PROBLEM: Search term "false": copy each line of the records that contains it.

DATA PROVIDED:
(* ===== verification/PromptProjection.v ===== *)
(** * Prompts for the category detector ([benchmarks/routing_benchmark_v1.py])

    The export of the prompts of the train or development split, built from the
    families of that split alone and matched against its manifest.  The authored
    families, as redesigned, and the file of the manifest are parameters. *)
From S2P Require Import Prelude PyStr PyFloat PyDecimal Schemas Json PyRepr JsonText Errors PyStats BenchmarkModels BenchmarkRunner Aggregation SemanticJudge Evaluators DatasetValidation RoutingExport RoutingAnalysis MLFeatures BenchmarkSplits BenchmarkConstruction HybridValidation.

(** The keys of [_CATEGORY_DETECTOR_SPLITS]. *)
Inductive DetectorSplit := DS_train | DS_dev.

Definition DetectorSplit_value (s : DetectorSplit) : pystr := match s with DS_train => py "train" | DS_dev => py "dev" end.

Definition detector_split (s : pystr) : option DetectorSplit :=
  if decide (s = py "train") then Some DS_train else if decide (s = py "dev") then Some DS_dev else None.

(** The indexes of its families and the name of the split in its manifest. *)
Definition family_indexes (s : DetectorSplit) : list nat := match s with DS_train => seq 0 10 | DS_dev => seq 10 3 end.
Definition manifest_split (s : DetectorSplit) : Split := match s with DS_train => Train | DS_dev => Development end.
Definition manifest_name (s : DetectorSplit) : pystr :=
  match s with DS_train => py "train-manifest.json" | DS_dev => py "development-manifest.json" end.
Definition expected_per_category (s : DetectorSplit) : Z := match s with DS_train => 20 | DS_dev => 6 end.

Record PromptRecord := mk_PromptRecord {
  pp_task_id : pystr;
  pp_split : pystr;
  pp_category : pyjson;
  pp_prompt : pystr
}.

(** [CategoryDetectorProjectionError], a [ValueError] *)
Definition ensure (c : bool) : result exn unit := guard_else c (Exn C_ValueError).

Definition as_dict (v : pyjson) : result exn py_dict :=
  match v with PJObj d => Ok d | _ => Raise (Exn C_AttributeError) end.

(** A non-empty string under [key]. *)
Definition text_of (key : string) (d : py_dict) : option pystr :=
  match dict_get d (py key) with Some (PJStr ((_ :: _) as s)) => Some s | _ => None end.

Definition has_text (key : string) (d : py_dict) : bool := match text_of key d with Some _ => true | None => false end.
Definition text_or_empty (key : string) (d : py_dict) : pystr := default [] (text_of key d).

(** The checks on the entries of the manifest. *)
Definition manifest_entries (s : DetectorSplit) (manifest : py_dict) : result exn (list py_dict) :=
  entries ← match dict_get manifest (py "tasks") with
            | Some (PJArr l) => Ok l
            | _ => Raise (Exn C_ValueError)
            end;
  ds ← result_map as_dict entries;
  _ ← ensure (forallb (has_text "task_id") ds);
  _ ← ensure (all_distinct (map (text_or_empty "task_id") ds));
  _ ← ensure (forallb (fun d => equals_str (dict_get d (py "split")) (Split_value (manifest_split s))) ds);
  _ ← ensure (forallb (has_text "task_family_id") ds);
  Ok ds.

(** One entry with its variant. *)
Definition project_entry (split : pystr) (c : BenchmarkCategory) (p : py_dict * py_dict) : result exn PromptRecord :=
  let '(entry, variant) := p in
  _ ← ensure (equals_str (dict_get entry (py "internal_category")) (BenchmarkCategory_value c));
  prompt ← match text_of "prompt" variant with Some s => Ok s | None => Raise (Exn C_ValueError) end;
  category ← match dict_get entry (py "category") with Some v => Ok v | None => Raise (Exn C_KeyError) end;
  Ok (mk_PromptRecord (text_or_empty "task_id" entry) split category prompt).

(** One family: its identifier and its records. *)
Definition project_family (split : pystr) (by_family : list (pystr * list py_dict)) (c : BenchmarkCategory)
    (e : nat * FamilySpec) : result exn (pystr * list PromptRecord) :=
  let family_id := family_id_of c (e.1 + 1) e.2 in
  let entries := default [] (dict_get by_family family_id) in
  _ ← ensure (Nat.eqb (length entries) 2);
  records ← result_map (project_entry split c) (combine entries (map snd (indexed_variants e.2)));
  Ok (family_id, records).

Definition project_category (s : DetectorSplit) (by_family : list (pystr * list py_dict))
    (families : BenchmarkCategory -> list nat -> list FamilySpec) (c : BenchmarkCategory) :
    result exn (list (pystr * list PromptRecord)) :=
  let indexes := family_indexes s in
  let fs := families c indexes in
  _ ← ensure (Nat.eqb (length fs) (length indexes));
  result_map (project_family (DetectorSplit_value s) by_family c) (combine indexes fs).

(** [Counter(record["category"] for record in records)]: unhashable values raise. *)
Definition hashable (v : pyjson) : bool := match v with PJArr _ | PJObj _ => false | _ => true end.

Definition balanced (s : DetectorSplit) (records : list PromptRecord) : result exn unit :=
  _ ← guard_else (forallb (fun r => hashable (pp_category r)) records) (Exn C_TypeError);
  _ ← ensure (forallb (fun r => existsb (fun c => equals_str (Some (pp_category r)) (display_category c)) CATEGORIES) records &&
              forallb (fun c => (count (fun r => equals_str (Some (pp_category r)) (display_category c)) records =?
                                 expected_per_category s)%Z) CATEGORIES);
  ensure (Z.of_nat (length records) =? expected_per_category s * 7)%Z.

(** What is made of the manifest of a split. *)
Definition project_manifest (s : DetectorSplit) (families : BenchmarkCategory -> list nat -> list FamilySpec)
    (manifest : py_dict) : result exn (list PromptRecord) :=
  entries ← manifest_entries s manifest;
  let by_family := group_by (text_or_empty "task_family_id") entries in
  projected ← result_map (project_category s by_family families) CATEGORIES;
  let consumed := List.concat projected in
  let records := List.concat (map snd consumed) in
  _ ← ensure (same_elements (map fst consumed) (dict_keys by_family));
  _ ← balanced s records;
  Ok records.

(** [export_category_detector_prompts]: the files it reads under the root of the
    artifacts, in order, and its outcome; [read_file] is the content of a file. *)
Definition export_category_detector_prompts (read_file : pystr -> result exn py_dict)
    (families : BenchmarkCategory -> list nat -> list FamilySpec) (split : pystr) :
    list pystr * result exn (list PromptRecord) :=
  match detector_split split with
  | None => ([], Raise (Exn C_ValueError))
  | Some s => ([manifest_name s], manifest ← read_file (manifest_name s); project_manifest s families manifest)
  end.

(** ** Lemmas *)

Lemma detector_split_value s ds : detector_split s = Some ds -> s = DetectorSplit_value ds.
Proof. unfold detector_split. destruct (decide (s = py "train")); [by intros [= <-]|]. destruct (decide (s = py "dev")); [by intros [= <-]|done]. Qed.

Lemma detector_split_of ds : detector_split (DetectorSplit_value ds) = Some ds.
Proof. by destruct ds. Qed.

RESULT OF THE TASK:
Definition has_text (key : string) (d : py_dict) : bool := match text_of key d with Some _ => true | None => false end.
Definition hashable (v : pyjson) : bool := match v with PJArr _ | PJObj _ => false | _ => true end.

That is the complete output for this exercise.